Re: 1940 Packard Super 8 160 Station Wagon (Cantrell) Factory Air Conditioning!

Posted by Joe Santana On 2020/4/22 12:34:21
Cantrell lost the contract to build SW on Packard 110 and 120 chassis in 1939 to Hercules Body who started making them in 1940. So there are 1940 SWs built by both companies, but none had air conditioning and none were 160 or 180 chassis.

Henney built commercial cars with air conditioning (e.g. ambulances, hearses, floral cars) but the cooling coils were under/inside the front passenger seat, not out in the middle of the cargo/patient/casket area. They were only accessible from under the car.

My guess is that Harrah took a SW body from a 1940 120 and married it to a 160 chassis. He then added air conditioning from a sedan/limo/touring car by removing the cooling coil unit from the trunk and sticking it in the cargo area, perhaps not realizing it belonged under the front seat.

I made contact with an owner of a florist company in SFO. Refrigerated floral cars actually date back to the 1920s using a ice box system under the wood floor in the back. In San Francisco there's no need for AC most of the year. In today's flower vans there, AC is only for driver comfort. Flowers stay fresh and the high humidity is perfect for them without it. What the floral cars (as opposed to funeral flower cars that are like Packard El Caminos) were used for during Prohibition was cold beer delivery. Beer was put in vases with flowers. After repeal, the floral cars were used to deliver booze and other items to circumvent taxes.

Here are some photos from Jim Hollingsworth's book on 1940 Packards.

CORRECTION EDIT + PHOTO: Apparently a handful of woodie bodies were built for the 160 chassis. My bad, but in Jim's book none were recorded. If this car is indeed one, then maybe the numbers associated with the chassis/engine might tell more.

"Cantrell was forced to lay off a substantial portion of their workforce during the Depression and helped make ends meet by refinishing older suburban bodies for existing customers.

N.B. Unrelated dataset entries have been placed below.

(** A batch of valid edits, each compatible with the later ones and with
    the edits already applied, keeps the invariant. *)
Lemma fold_edits_inv done todo es st :
  edits_inv k ty orig origc c0 done es st -> Forall (valid_edit k orig) todo -> batch_ok todo ->
  Forall (fun d => Forall (compatible d) todo) done ->
  exists es' st', foldl step_edit (Some (es, st)) (Insertion <$> todo) = Some (es', st') /\
    edits_inv k ty orig origc c0 (done ++ todo) es' st'.
Proof.
  revert done es st. induction todo as [|e todo IH]; intros done es st Hinv Hall Hok Hc.
  - exists es, st. by rewrite app_nil_r.
  - apply Forall_cons in Hall as [He Hall]. destruct Hok as [Hhead Hok].
    destruct (step_insertion_inv done es st e Hinv He) as (es1 & st1 & Hstep & Hinv1).
    { eapply Forall_impl; [exact Hc|]. intros d Hd. by apply Forall_cons in Hd as [Hd _]. }
    simpl. rewrite Hstep.
    destruct (IH (done ++ [e]) es1 st1 Hinv1 Hall Hok) as (es2 & st2 & Hfold & Hinv2).
    { apply Forall_app. split; [|by constructor].
      eapply Forall_impl; [exact Hc|]. intros d Hd. by apply Forall_cons in Hd as [_ Hd]. }
    exists es2, st2. rewrite <- app_assoc in Hinv2. done.
Qed.
End Refinement.

Lemma splice_from_nothing {A} (orig : list A) p : splice_from orig (fun _ => []) (fun _ => O) p = orig.
Proof. revert p. induction orig as [|c r IH]; intros p; simpl; by rewrite ?IH. Qed.

Lemma edits_inv_initial b es :
  getBlockForKey (currentContent es) (b_key b) = Some b -> block_wf b ->
  edits_inv (b_key b) (b_type b) (b_text b) (b_chars b) (currentContent es) [] es counters_empty.
Proof.
  intros Hb Hwf. split; [exists b|split; [done|split; [intros [|q]; done|split; [intros [|q]; done|intros; simpl; lia]]]].
  unfold splice. rewrite (splice_from_ext (b_text b) _ (fun _ => []) _ (fun _ => O)) by (intros; reflexivity).
  rewrite (splice_from_ext (b_chars b) _ (fun _ => []) _ (fun _ => O)) by (intros; reflexivity).
  by rewrite !splice_from_nothing.
Qed.

(** Insertions that delete nothing are valid and compatible. *)
Lemma plain_insertion_valid k orig e : plain_insertion k orig e -> valid_edit k orig e.
Proof. intros (Hk & Ho & Hd). split; [done|]. unfold ie_dl. lia. Qed.

Lemma plain_batch_ok l : Forall (fun e => ie_dl e = O) l -> batch_ok l.
Proof.
  induction 1 as [|e l He Hl IH]; [done|]. split; [|done].
  eapply Forall_impl; [exact Hl|]. intros d Hd. cbn in Hd. unfold compatible. lia.
Qed.

Lemma deleted_at_plain l q : Forall (fun e => ie_dl e = O) l -> deleted_at l q = O.
Proof. unfold deleted_at. induction 1 as [|e l He _ IH]; [done|]. simpl. rewrite IH, He. by case_bool_decide. Qed.

Lemma deleted_count_plain l q : Forall (fun e => ie_dl e = O) l -> deleted_count l q = O.
Proof. unfold deleted_count. induction 1 as [|e l He _ IH]; [done|]. simpl. rewrite IH. unfold covers. case_bool_decide; lia. Qed.

Lemma plain_insertions_dl k orig l : Forall (plain_insertion k orig) l -> Forall (fun e => ie_dl e = O) l.
Proof. intros H. eapply Forall_impl; [exact H|]. by intros e (_ & _ & Hd). Qed.

(** Dropping the positions of [[a, b)] from a text, seen from position
    [i]. *)
Lemma splice_from_interval {A} (l : list A) a b i :
  (a <= b)%nat ->
  splice_from l (fun _ => []) (fun q => if bool_decide (a <= q < b)%nat then 1%nat else O) i =
  take (a - i) l ++ drop (b - i) l.
Proof.
  intros Hab. revert i. induction l as [|c r IH]; intros i; simpl; [by rewrite take_nil, drop_nil|].
  rewrite IH. destruct (decide (i < a)%nat); [|destruct (decide (i < b)%nat)].
  - rewrite (bool_decide_false (a <= i < b)%nat) by lia. simpl.
    replace (a - i)%nat with (S (a - S i)) by lia. replace (b - i)%nat with (S (b - S i)) by lia. done.
  - rewrite (bool_decide_true (a <= i < b)%nat) by lia. simpl.
    replace (a - i)%nat with O by lia. replace (a - S i)%nat with O by lia.
    replace (b - i)%nat with (S (b - S i)) by lia. done.
  - rewrite (bool_decide_false (a <= i < b)%nat) by lia. simpl.
    replace (a - i)%nat with O by lia. replace (a - S i)%nat with O by lia.
    replace (b - i)%nat with O by lia. replace (b - S i)%nat with O by lia. done.
Qed.

(** ** Properties *)

(** C1 (refinement).  For a batch of edits addressed to one block in
    original coordinates, each inside the block's text and compatible with
    the edits after it (no edit is addressed inside, or at the start of,
    a range an earlier edit deleted, nor is an earlier edit addressed
    strictly inside a range a later one deletes), [performDependentEdits]
    succeeds and leaves the block, with its type, holding exactly the
    reference splice, on its text and on its metadata: every inserted text,
    with its style and no entity, lands in front of the original character
    it was addressed to, texts addressed to the same offset in batch
    order, and every deleted original character is gone; the block stays
    well formed and every other block is untouched. *)
Theorem performDependentEdits_refines es b edits :
  getBlockForKey (currentContent es) (b_key b) = Some b -> block_wf b ->
  Forall (valid_edit (b_key b) (b_text b)) edits -> batch_ok edits ->
  exists es' b', performDependentEdits es (Insertion <$> edits) = Some es' /\
    getBlockForKey (currentContent es') (b_key b) = Some b' /\ b_type b' = b_type b /\
    b_text b' = splice (b_text b) (inserted_at edits) (deleted_count edits) /\
    b_chars b' = splice (b_chars b) (inserted_meta edits) (deleted_count edits) /\ block_wf b' /\
    (forall k', k' <> b_key b -> getBlockForKey (currentContent es') k' = getBlockForKey (currentContent es) k').
Proof.
  intros Hb Hwf Hall Hok.
  destruct (fold_edits_inv (b_key b) (b_type b) (b_text b) (b_chars b) (currentContent es) Hwf [] edits es
              counters_empty (edits_inv_initial b es Hb Hwf) Hall Hok (Forall_nil_2 _))
    as (es' & st' & Hfold & (b' & Hb' & Hty & Ht & Hc & Hwf') & Hfr & _).
  exists es', b'. unfold performDependentEdits. rewrite Hfold. done.
Qed.

(** Replacing ["YZ"] of ["XYZW"] by ["AB"], inserting ["C"] at [0] and
    replacing ["W"] by ["D"] gives ["CXABD"]. *)
Lemma performDependentEdits_refines_witness :
  let edits := [ex_insert "k" 1 ⟪"AB"⟫ (Some 2%nat); ex_insert "k" 0 ⟪"C"⟫ None;
                ex_insert "k" 3 ⟪"D"⟫ (Some 1%nat)] in
  exists es' b', performDependentEdits (ex_editor "k" ⟪"XYZW"⟫) (Insertion <$> edits) = Some es' /\
    getBlockForKey (currentContent es') "k" = Some b' /\ b_type b' = "unstyled" /\
    b_text b' = splice ⟪"XYZW"⟫ (inserted_at edits) (deleted_count edits) /\
    b_chars b' = splice (replicate 4 EMPTY_CHAR) (inserted_meta edits) (deleted_count edits) /\
    block_wf b' /\
    (forall k', k' <> "k" -> getBlockForKey (currentContent es') k' =
                            getBlockForKey (currentContent (ex_editor "k" ⟪"XYZW"⟫)) k').
Proof.
  intros edits.
  apply (performDependentEdits_refines _ (mkBlock "k" "unstyled" ⟪"XYZW"⟫ (replicate 4 EMPTY_CHAR))).
  - reflexivity.
  - reflexivity.
  - repeat constructor; simpl; lia.
  - repeat split; repeat constructor; unfold compatible, ie_dl; simpl; lia.
Defined.

(** The test of spec §8 "edit compiler rebasing", an instance of
    [performDependentEdits_refines] by evaluation.  Applying the
    insertions ["AB"] at offset 0 then ["CD"] at offset 0 to the text
    ["XY"] yields ["ABCDXY"]: the second insertion is rebased past the
    first. *)
Example performDependentEdits_rebases_same_offset :
  text_of "k" (performDependentEdits (ex_editor "k" ⟪"XY"⟫)
    [Insertion (ex_insert "k" 0 ⟪"AB"⟫ None); Insertion (ex_insert "k" 0 ⟪"CD"⟫ None)])
  = Some ⟪"ABCDXY"⟫.
Proof. vm_compute. reflexivity. Qed.

(** The delta of a selection endpoint on the batch's block, in terms of
    the batch. *)
Lemma selection_delta_batch k done st o a :
  (forall q, arr_get (ins_of st k) q = Z.of_nat (length (inserted_at done q))) ->
  (forall q, arr_get (del_of st k) q = Z.of_nat (deleted_at done q)) ->
  (Z.of_nat o + selection_delta (ensure_key k (ensure_key k st)) k o a)%Z = rebased_offset done o a.
Proof.
  intros Hins Hdel. unfold selection_delta, prefix_sum, rebased_offset.
  rewrite !ins_of_ensure_key, !del_of_ensure_key.
  rewrite (js_sum_take_ext _ _ _ Hins), (js_sum_take_ext _ _ _ Hdel).
  destruct a as [[|]|]; cbn [adjust_amount]; rewrite ?Nat.add_0_r, ?Nat.add_1_r; cbn [sum_upto]; lia.
Qed.

Lemma selection_delta_inv k done st o a :
  (forall q, arr_get (ins_of st k) q = Z.of_nat (length (inserted_at done q))) ->
  (forall q, arr_get (del_of st k) q = 0) ->
  selection_delta (ensure_key k (ensure_key k st)) k o a =
  Z.of_nat (sum_upto (fun q => length (inserted_at done q)) (o + adjust_amount a)).
Proof.
  intros Hins Hdel. unfold selection_delta, prefix_sum.
  rewrite !ins_of_ensure_key, !del_of_ensure_key.
  rewrite (js_sum_take_ext _ _ _ Hins).
  rewrite (js_sum_take_ext _ (fun _ => O)) by (intros; rewrite Hdel; done).
  rewrite sum_upto_zero. lia.
Qed.

(** C2 (refinement, caret).  A selection edit that follows a batch of
    pairwise compatible edits on one block lands, at each of its two
    endpoints independently, on the live position of its original offset
    [o]: [o] plus the lengths inserted and minus the lengths deleted by
    edits at offsets before [o]; the edits at [o] itself count too under
    the default [trailing] adjustment, and do not under [leading], so the
    caret lands after or before the texts inserted there.  The direction
    flag is kept. *)
Theorem performDependentEdits_selection_rebase es b edits oa ofs aa af bk :
  getBlockForKey (currentContent es) (b_key b) = Some b -> block_wf b ->
  Forall (valid_edit (b_key b) (b_text b)) edits -> batch_ok edits ->
  exists es', performDependentEdits es ((Insertion <$> edits) ++
      [SelectionE (mkSelectionEdit (b_key b) oa (b_key b) ofs bk af aa)]) = Some es' /\
    selection es' = mkSel (b_key b) (rebased_offset edits oa aa) (b_key b) (rebased_offset edits ofs af) bk.
Proof.
  intros Hb Hwf Hall Hok.
  destruct (fold_edits_inv (b_key b) (b_type b) (b_text b) (b_chars b) (currentContent es) Hwf [] edits es
              counters_empty (edits_inv_initial b es Hb Hwf) Hall Hok (Forall_nil_2 _))
    as (es' & st' & Hfold & _ & _ & Hins & Hdel & _).
  unfold performDependentEdits. rewrite foldl_app, Hfold. simpl.
  eexists; split; [done|]. simpl.
  by rewrite !(selection_delta_batch (b_key b) edits st').
Qed.

(** On ["XYZW"], inserting ["AB"] at [1] and deleting ["Z"] at [2]: a
    [leading] anchor at [1] stays before ["AB"] (live [1]), a [trailing]
    focus at [3] moves past ["AB"] and back over the deleted ["Z"] (live
    [4]). *)
Lemma performDependentEdits_selection_rebase_witness :
  let edits := [ex_insert "k" 1 ⟪"AB"⟫ None; ex_insert "k" 2 ⟪""⟫ (Some 1%nat)] in
  Forall (valid_edit "k" ⟪"XYZW"⟫) edits /\ batch_ok edits /\
  rebased_offset edits 1 (Some leading) = 1 /\ rebased_offset edits 3 None = 4 /\
  exists es', performDependentEdits (ex_editor "k" ⟪"XYZW"⟫)
      ((Insertion <$> edits) ++ [SelectionE (mkSelectionEdit "k" 1 "k" 3 false None (Some leading))]) = Some es' /\
    selection es' = mkSel "k" (rebased_offset edits 1 (Some leading)) "k" (rebased_offset edits 3 None) false.
Proof.
  intros edits.
  assert (Hv : Forall (valid_edit "k" ⟪"XYZW"⟫) edits) by (repeat constructor; simpl; unfold ie_dl; simpl; lia).
  assert (Hok : batch_ok edits) by (repeat split; repeat constructor; unfold compatible, ie_dl; simpl; lia).
  split; [exact Hv|]. split; [exact Hok|]. split; [reflexivity|]. split; [reflexivity|].
  apply (performDependentEdits_selection_rebase _ (mkBlock "k" "unstyled" ⟪"XYZW"⟫ (replicate 4 EMPTY_CHAR)));
    [reflexivity|reflexivity|exact Hv|exact Hok].
Defined.
(** The list-completion branch on an empty block followed by the empty
    block Enter created: the second is removed and the first becomes
    [unstyled], with the caret at its start and no undo step. *)
Lemma complete_list_adjacent es prev ka kb ty tyb pre post :
  blockMap (currentContent es) = pre ++ mkBlock ka ty [] [] :: mkBlock kb tyb [] [] :: post ->
  Forall (fun z => b_key z <> ka /\ b_key z <> kb) (pre ++ post) -> ka <> kb ->
  getStartKey (selection prev) = ka -> getStartKey (selection es) = kb ->
  exists es', complete_list es prev = Some es' /\
    blockMap (currentContent es') = pre ++ mkBlock ka "unstyled" [] [] :: post /\
    selection es' = caret ka 0 /\ undoStack es' = undoStack es.
Proof.
  intros Hbm Hpp Hne Hpsel Hsel.
  assert (Hpre : Forall (fun z => b_key z <> ka /\ b_key z <> kb) pre) by (by apply Forall_app in Hpp as [? _]).
  assert (Hfa : forall bs, bs = pre ++ mkBlock ka ty [] [] :: mkBlock kb tyb [] [] :: post ->
            find (fun b => bool_decide (b_key b = ka)) bs = Some (mkBlock ka ty [] [])).
  { intros bs ->. apply find_key_split; [eapply Forall_impl; [exact Hpre|]; naive_solver|done]. }
  assert (Hfb : forall bs, bs = pre ++ mkBlock ka ty [] [] :: mkBlock kb tyb [] [] :: post ->
            find (fun b => bool_decide (b_key b = kb)) bs = Some (mkBlock kb tyb [] [])).
  { intros bs ->.
    replace (pre ++ mkBlock ka ty [] [] :: mkBlock kb tyb [] [] :: post)
      with ((pre ++ [mkBlock ka ty [] []]) ++ mkBlock kb tyb [] [] :: post) by (by rewrite <- app_assoc).
    apply find_key_split; [|done]. apply Forall_app. split; [eapply Forall_impl; [exact Hpre|]; naive_solver|].
    constructor; [simpl; congruence|constructor]. }
  unfold complete_list, getBlockForKey. rewrite Hpsel, Hsel, (Hfa _ Hbm), (Hfb _ Hbm).
  cbn [mbind option_bind]. unfold Modifier_removeRange, removeEntitiesAtEdges, getBlockForKey.
  cbn [getStartKey getEndKey isBackward anchorKey focusKey b_key]. rewrite (Hfa _ Hbm), (Hfb _ Hbm).
  cbn [mbind option_bind]. unfold removeRangeFromContentState, isCollapsed, with_selections, getBlockForKey.
  cbn [anchorKey focusKey blockMap getStartKey getEndKey isBackward
       getStartOffset getEndOffset anchorOffset focusOffset entityMap].
  rewrite bool_decide_false by done. cbn [andb]. rewrite (Hfa _ Hbm), (Hfb _ Hbm).
  cbn [b_text b_chars b_type]. rewrite js_slice_nil, js_slice_from_nil.
  rewrite Hbm, (keys_between_adjacent ka kb pre) by (done || (eapply Forall_impl; [exact Hpre|]; naive_solver)).
  rewrite (omap_remove_adjacent ka kb) by done. cbn [mbind option_bind app].
  unfold Modifier_setBlockType, modify_range, createSelectionWithBlock, getBlockForKey.
  cbn [getStartKey getEndKey isBackward anchorKey focusKey blockMap b_key].
  rewrite find_key_split by (done || (eapply Forall_impl; [exact Hpre|]; naive_solver)).
  rewrite (modify_blocks_split ka _ pre (mkBlock ka ty [] []) post (set_type "unstyled" (mkBlock ka ty [] [])))
    by (done || (eapply Forall_impl; [exact Hpre|]; naive_solver)).
  cbn [mbind option_bind]. eexists; split; [reflexivity|].
  unfold performUnUndoableEdits. cbn [EditorState_setAllowUndo EditorState_forceSelection currentContent
    selection undoStack].
  rewrite EditorState_push_blockMap, EditorState_push_no_undo by done. done.
Qed.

Luckily business picked up and between 1936 and 1940 Cantrell built hundreds of production station wagon bodies for Packard's new Junior One-Ten (122" wheelbase) and One-Twenty (127" wheelbase) Series as well as a few for the Senior One-Sixty (127" wheelbase) Series. Most were built with mahogany framing and yellow birch-veneered panels, in contrast to the rock maple framed, mahogany paneled wagons they were building for Pontiac and International at the same time. Packard added Hercules as a wagon supplier in 1940, and dropped Cantrell later that year."

Also, these wagons were 8-passenger vehicles, for taking hotel guests to the train station. They had a 2/3 seat where Harrah put the cooling coil unit and a full wide seat, fold down at the very back.

I would to have someone pick my car apart. It's just that it's so extremely done, besides the missing woodgrain dash, the clock is from another year, maybe '39. 1940 didn't have those big pointers on the hands.